Dec 27, 2020 at 12:16 pm #3690990Saying the world’s carrying capacity is overfull is acting as if distribution and consumption of resources are equal among all peoples. It takes the responsibility off of those societies that consume the most, completely dodges discussions of equity and distribution, and distributes blame equally.
Dec 27, 2020 at 12:32 pm #3690992To be an “environmentalist” and an American is a difficult position. Steeped in the mythology of freedom and individualism, yet faced with problems that require large scale collective action…which really can’t be solved without regulation. (I.E. want to slow the decline of pelagic fishes? Then we need an enforced moratorium on their fishing because the free market and the goodwill of mankind clearly isn’t up to task. And then we likely need to investigate economic aid to the people/industries impacted by a moratorium…and on and on we go.).

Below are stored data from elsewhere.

Lemma filterRoutesByDuration_monotone_witness :
  subseq (filterRoutesByDuration Example.candidates 20)
         (filterRoutesByDuration Example.candidates 30)
  /\ length (filterRoutesByDuration Example.candidates 20) = 3%nat
  /\ length (filterRoutesByDuration Example.candidates 30) = 4%nat.
Proof.
  assert (Hle : 20 <= 30) by discriminate.
  split; [| split; reflexivity].
  exact (proj1 (proj2 (@filterRoutesByDuration_monotone Example.candidates 20 30 Hle))).
Defined.

(** *** Pairing the sampled points *)

Lemma groupPairs_shape (n : nat) :
  forall points : list Position,
    (length points <= n)%nat ->
    length (groupPairs points) = (length points / 2)%nat
    /\ Forall (fun w => length w = 2%nat) (groupPairs points)
    /\ concat (groupPairs points) = firstn (2 * (length points / 2)) points.
Proof.
  induction n as [| n IH]; intros [| p [| q rest]] Hlen; cbn [groupPairs];
    try (cbn; repeat split; constructor); cbn [length] in Hlen; try lia.
  destruct (IH rest ltac:(lia)) as (H1 & H2 & H3).
  cbn [length].
  replace (S (S (length rest)) / 2)%nat with (S (length rest / 2)).
  2: { change (S (S (length rest))) with (2 + length rest)%nat.
       replace (2 + length rest)%nat with (1 * 2 + length rest)%nat by lia.
       rewrite Nat.div_add_l by lia. lia. }
  split; [now rewrite H1 |]. split; [constructor; [reflexivity | assumption] |].
  cbn [concat app]. rewrite H3.
  replace (2 * S (length rest / 2))%nat with (S (S (2 * (length rest / 2)))) by lia.
  reflexivity.
Qed.

(** X5: the sampled points are paired in their order without reuse: there
    are [n div 2] pairs of two points each, which together are the points
    but for the last one when their number is odd; twelve points give six
    pairs that use them all. *)
Theorem groupPairs_partitions_points :
  forall points : list Position,
    length (groupPairs points) = (length points / 2)%nat
    /\ Forall (fun w => length w = 2%nat) (groupPairs points)
    /\ concat (groupPairs points) = firstn (2 * (length points / 2)) points
    /\ (length points = 12%nat ->
        length (groupPairs points) = 6%nat /\ concat (groupPairs points) = points).
Proof.
  intros points.
  destruct (@groupPairs_shape (length points) points (le_n _)) as (H1 & H2 & H3).
  repeat split; try assumption.
  - rewrite H1, H. reflexivity.
  - rewrite H3, H. cbn [Nat.div Nat.divmod fst Nat.mul Nat.add].
    rewrite <- H. apply firstn_all.
Qed.

(** *** The sampler: edge cases, order of the points, bounding box *)

(** X6: the sampler throws exactly when a ring of the polygon has fewer
    than four positions or is not closed, and it does so before it looks
    at the count; on a polygon whose rings are closed and long enough a
    count of zero or less returns no point without a single draw. *)
Theorem sampler_throws_iff_bad_ring :
  forall (fuel : nat) (random : nat -> number) (polygon : Polygon) (count : Z),
    ((exists message, generateRandomPointsInPolygon fuel random polygon count = Thrown message)
     <-> Exists (fun r => (length r < 4)%nat
                          \/ Turf.position_eqb (last r Turf.origin) (hd Turf.origin r) = false)
                (coordinates polygon))
    /\ (Forall (fun r => (4 <= length r)%nat
                         /\ Turf.position_eqb (last r Turf.origin) (hd Turf.origin r) = true)
               (coordinates polygon) ->
        (count <= 0)%Z ->
        generateRandomPointsInPolygon fuel random polygon count = Returned []).
Proof.
  intros fuel random polygon count.
  pose proof (check_rings_Ok (coordinates polygon)) as Hrings.
  unfold generateRandomPointsInPolygon, Turf.polygon.
  destruct (Turf.check_rings (coordinates polygon)) as [[] | m] eqn:Hc.
  - assert (Hall := proj1 Hrings eq_refl). split.
    + split.
      * intros (message & H). destruct (sample_loop _ _ _ _ _ _ _); discriminate.
      * intros Hex. apply Exists_exists in Hex. destruct Hex as (r & Hin & Hbad).
        rewrite Forall_forall in Hall. destruct (Hall r Hin) as (H4 & Hcl).
        destruct Hbad as [Hlt | Hop]; [lia | congruence].
    + intros _ Hcount. rewrite sample_loop_eq. cbn [length Z.of_nat].
      destruct (Z.ltb_spec 0 count); [lia | reflexivity].
  - split.
    + split; [intros _ | intros _; eexists; reflexivity].
      assert (Hex : Exists (fun r => ~ ((4 <= length r)%nat
                                        /\ Turf.position_eqb (last r Turf.origin)
                                                              (hd Turf.origin r) = true))
                           (coordinates polygon)).
      { apply neg_Forall_Exists_neg.
        - intros r. destruct (le_dec 4 (length r));
            destruct (Turf.position_eqb (last r Turf.origin) (hd Turf.origin r));
            [left; auto | right; intros [_ H]; discriminate
             | right; tauto | right; tauto].
        - intros Hall. apply Hrings in Hall. discriminate. }
      eapply Exists_impl; [| exact Hex]. intros r Hn. cbv beta in *.
      destruct (Nat.ltb_spec (length r) 4); [left; assumption | right].
      destruct (Turf.position_eqb (last r Turf.origin) (hd Turf.origin r));
        [exfalso; apply Hn; auto | reflexivity].
    + intros Hall. apply Hrings in Hall. discriminate.
Qed.
Lemma StronglySorted_filter (R : relation A) l :
  StronglySorted R l → StronglySorted R (filter P l).
Proof.
  induction 1 as [|x l Hl IH Hx]; [constructor|]. rewrite filter_cons. case_decide; [|done].
  constructor; [done|]. rewrite Forall_forall in *. intros y [_ Hy]%list_elem_of_filter. auto.
Qed.

Lemma Forall_filter_2 (Q : A → Prop) l : Forall Q l → Forall Q (filter P l).
Proof. rewrite !Forall_forall. intros HQ y [_ Hy]%list_elem_of_filter. auto. Qed.

Lemma filter_all l : Forall P l → filter P l = l.
Proof. induction 1 as [|x l Hx _ IH]; [done|]. rewrite filter_cons_True by done. by rewrite IH. Qed.

Lemma NoDup_fmap_filter {B} (f : A → B) l : NoDup (f <$> l) → NoDup (f <$> filter P l).
Proof.
  induction l as [|x l IH]; [done|]. simpl. intros [Hni Hn]%NoDup_cons.
  rewrite filter_cons. case_decide; [|auto]. simpl. constructor; [|auto].
  rewrite list_elem_of_fmap. intros (y & Hy & [_ Hin]%list_elem_of_filter).
  apply Hni. rewrite Hy. by apply list_elem_of_fmap_2.
Qed.
End filter_lemmas.

(** Elements of a list are told apart by a key without repetitions. *)
Lemma NoDup_fmap_inj_elem {A B} (f : A → B) (l : list A) x y :
  NoDup (f <$> l) → x ∈ l → y ∈ l → f x = f y → x = y.
Proof.
  induction l as [|z l IH]; intros Hnd Hx Hy Hf; [by apply not_elem_of_nil in Hx|].
  cbn in Hnd. apply NoDup_cons in Hnd as [Hz Hnd].
  apply elem_of_cons in Hx as [->|Hx], Hy as [->|Hy]; [done| | |by apply IH].
  - destruct Hz. rewrite Hf. by apply list_elem_of_fmap_2.
  - destruct Hz. rewrite <- Hf. by apply list_elem_of_fmap_2.
Qed.

(** [lo.KeyBy]: the values of a list by their names; of two with one name, the later one. *)
Definition key_by {A} (name : A → string) (l : list A) : gmap string A :=
  foldl (λ m c, <[name c := c]> m) ∅ l.

Lemma key_by_lookup {A} (name : A → string) l n c :
  NoDup (name <$> l) → key_by name l !! n = Some c ↔ c ∈ l ∧ name c = n.
Proof.
  unfold key_by. induction l as [|d l IH] using rev_ind; intros Hnd.
  { simpl. rewrite lookup_empty. split; [done|]. intros [H _]. by apply not_elem_of_nil in H. }
  rewrite fmap_app in Hnd. apply NoDup_app in Hnd as (Hnd & Hdis & _).
  rewrite foldl_app. cbn [foldl]. rewrite elem_of_app, list_elem_of_singleton.
  destruct (decide (name d = n)) as [<-|Hne].
  - rewrite lookup_insert_eq. split; [intros [= <-]; auto|]. intros [[Hc| ->] Hn]; [|done].
    destruct (Hdis (name d)); [|by left]. rewrite <- Hn. by apply list_elem_of_fmap_2.
  - rewrite lookup_insert_ne by done. rewrite IH by done. naive_solver.
Qed.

Serious regulation essentially means a planned economy, which of course evokes knee-jerk reactions against Socialism…
So instead we busy ourselves with the task of figuring out how to meet ever-increasing demand (nuclear power anyone?), hitching ourselves to the infinite growth mindset. Infinite growth is probably the greatest myth ever invented…talk about irrational beliefs.
Dec 27, 2020 at 1:13 pm #3690995Saying the world’s carrying capacity is overfull is acting as if distribution and consumption of resources are equal among all peoples. It takes the responsibility off of those societies that consume the most, completely dodges discussions of equity and distribution, and distributes blame equally.
It does none of those things, inherently; that’s a straw man fallacy. This, however, is not.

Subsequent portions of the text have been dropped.